Opinion

Fishing for People

Tom Murray

As [Jesus] walked by the Sea of Galilee, he saw two brothers, Simon, who is called Peter, and Andrew his brother, casting a net into the sea, for they were fishermen. And he said to them, “Follow me, and I will make you fish for people.” Immediately they left their nets and followed him.

Matthew 4: 18-20

Author Norman MacLean published a collection of stories in 1976 about his life called A River Runs Through It and Other Stories. One of his stories begins with these words, “In our family there was no clear distinction between religion and fly fishing. We lived at the junction of two great trout rivers in western Montana. Our father was a Presbyterian minister and fly fisherman who tied his own flies and taught others. He told us about Christ’s disciples being fishermen, and we were left to assume that all first-class fishermen on the Sea of Galilee were fly fishermen, and that John, the favorite, was a dry fly fisherman.”

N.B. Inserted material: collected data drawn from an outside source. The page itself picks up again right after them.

(** C3, as stated, fails on a status outside 2xx that is no error
    status: [raise_for_status] lets a 300 pass, and a body with credits
    then makes the key valid instead of giving an HTTP error. *)
Lemma status_300_is_read_as_success :
  fst (AuthGate.check_api_key_balance no_float_of_str "sk-test"
         (world_online Missing
            (Ok {| status_code := 300; text := "Multiple Choices";
                   json_body := Ok (credits_body (JFloat 12.5%float) (JInt 0)) |}))) =
    Ok (true, 12.5%float, "").
Proof. vm_compute. reflexivity. Qed.


(** ** The login card: the format check *)

Section LoginFacts.
Import AuthGate.

Lemma get_credentials_world (w : world) :
  snd (Auth.get_credentials w) = after_read w.
Proof.
  unfold Auth.get_credentials, bind. rewrite load_db_eq.
  unfold lift, ret.
  destruct (py_get (loaded (file w)) "api_key"); [|reflexivity].
  destruct (py_get (loaded (file w)) "pin_hash"); [|reflexivity].
  destruct (py_get (loaded (file w)) "pin_salt"); reflexivity.
Qed.

Lemma verify_pin_world (pin : string) (w : world) :
  snd (Auth.verify_pin pin w) = after_read w.
Proof.
  unfold Auth.verify_pin, bind.
  pose proof (get_credentials_world w) as Hw.
  destruct (Auth.get_credentials w) as [[[[a h] s]|e] w']; cbn [snd] in Hw; subst w';
    [|reflexivity].
  destruct (negb (truthy (py_and h s))); [reflexivity|].
  unfold lift, ret. destruct (Auth._hash_pin pin s); reflexivity.
Qed.

Lemma state_of_set_msg (t : text_value) (c : card) :
  state_of (set_msg t c) = state_of c.
Proof. reflexivity. Qed.

(** C4, amended: [on_login_click] strips the text of the PIN field and
    rejects it on the spot, with the format message, the world untouched
    and the state of the gate unchanged, when what is left is not four
    characters that are digits for [str.isdigit]; a text that passes
    this test is taken to [verify_pin], which reads the store. *)
Theorem login_checks_format_before_the_store (st : app) :
  (passes_format_check (submitted_pin (ui st)) = false ->
     on_login_click st =
       (Ok tt, {| ui := set_msg (Plain msg_invalid_format) (ui st); env := env st |})
     /\ state_of (ui (snd (on_login_click st))) = state_of (ui st)
     /\ env (snd (on_login_click st)) = env st)
  /\ (passes_format_check (submitted_pin (ui st)) = true ->
        exists rest,
          accesses (env (snd (on_login_click st))) =
            (accesses (env st) ++ OpenedForRead :: rest)%list).
Proof.
  unfold passes_format_check, submitted_pin. split.
  - intros Hbad.
    assert (Heq : on_login_click st =
              (Ok tt, {| ui := set_msg (Plain msg_invalid_format) (ui st);
                         env := env st |})).
    { unfold on_login_click, bind, get_ui.
      rewrite <- negb_andb, Hbad. reflexivity. }
    rewrite Heq. repeat split.
  - intros Hgood.
    unfold on_login_click, bind, get_ui.
    rewrite <- negb_andb, Hgood. cbn [negb].
    unfold in_env at 1. cbn [env ui].
    pose proof (verify_pin_world
                  (PyStr.strip (or_empty (pin_tf_value (ui st)))) (env st)) as Hw.
    destruct (Auth.verify_pin (PyStr.strip (or_empty (pin_tf_value (ui st)))) (env st))
      as [[ok|e] w']; cbn [snd] in Hw; subst w'.
    + destruct ok; cbn [negb].
      * unfold in_env. cbn [env ui].
        pose proof (get_credentials_world (after_read (env st))) as Hw2.
        destruct (Auth.get_credentials (after_read (env st)))
          as [[[[a h] s]|e] w'']; cbn [snd] in Hw2; subst w''.
        -- exists [OpenedForRead]. cbn. now rewrite <- app_assoc.
        -- exists [OpenedForRead]. cbn. now rewrite <- app_assoc.
      * exists []. reflexivity.
    + exists []. reflexivity.
Qed.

To me, this is one of the most imaginative opening paragraphs in all of American literature. It’s a bit silly, I suppose, to think of Peter, James, and John as being fly fishermen on the Sea of Galilee. And yet, it’s a perfect metaphor for the discipleship that we are called to as followers of Jesus.

What exactly is it that sets fly fishermen and fly fisherwomen apart from others? Walking into a sporting goods store and dropping $1,800 on a handmade rod and reel, a pair of waders, a vest, hat and sunglasses, and a box of assorted dry flies might make us look like fly fishermen.

But being a fly fisherman involves more than just wearing the right clothes. More than anything, fly-fishing requires commitment. It requires devoting oneself to the craft and the art of stream fishing. Catching trout with a fly means going to where the fish are. It means learning to read the flow of the water. It means climbing over boulders and deadfalls and through willow thickets and clouds of black flies to get to the hidden pools where the fish are waiting in the shadows. It means setting your fly in the exact right spot so that it will float naturally down to where the fish are hiding. In a very real sense, it means stepping into a relationship with the trout one is after.

Evangelism, which is our sharing of the gospel story, is like fly-fishing. It requires a commitment to love our neighbor as we are loved. It requires that we yearn to leave the comfort of our lives behind in order to share what God has done in us. Sharing our faith with others means more than just simply dressing the part. We are called to go out and live alongside those who are searching for God’s presence. We are invited to learn how to “read the waters,” as a fisherman does, so that our lives can interact with the lives of others who are hungry for God’s word.

When we cast our fly into just the right spot, amazing things tend to happen. People who are thirsting for God’s love will envision that love through us. They will see our lives as examples of God’s presence within our community. They will hear our invitation to “come and see” and witness the work that God is doing in us. And perhaps more than anything else, when we cast our flies where they can be seen, we find that we are drawn into the kinds of personal relationships that connect others to God.

When we hear Jesus declare, “Follow me, and I will make you fish for people,” it’s important that we hear what Jesus isn’t saying. He isn’t saying, “Follow me and I’ll make you members of a congregation.” He isn’t saying, “Follow me, and I’ll make you wealthier, or more popular, or more powerful.” He isn’t saying, “Follow me and I’ll love you more than others.”

Instead, Jesus is inviting us to go out into the world and enter into relationships with those whom this world discards. We are called to have the courage to wade out into the current in order to seek out the lost, the lonely, the forgotten, and the abused; and then enter into relationship with them.

God is calling you to live in relationship with others so that their lives may be touched by yours. God is working in you, and through you, to care for others in our community. God will continue to use you, by drawing you into even deeper relationships with those he has placed into your life. This, I think, is what it means to be a disciple and a fisher of people.

Each month a member of the Cook County Ministerium will offer Spiritual Reflections. This month’s contributor is Tom Murray of the Lutsen Lutheran Church and Baptism River Community Church of Finland.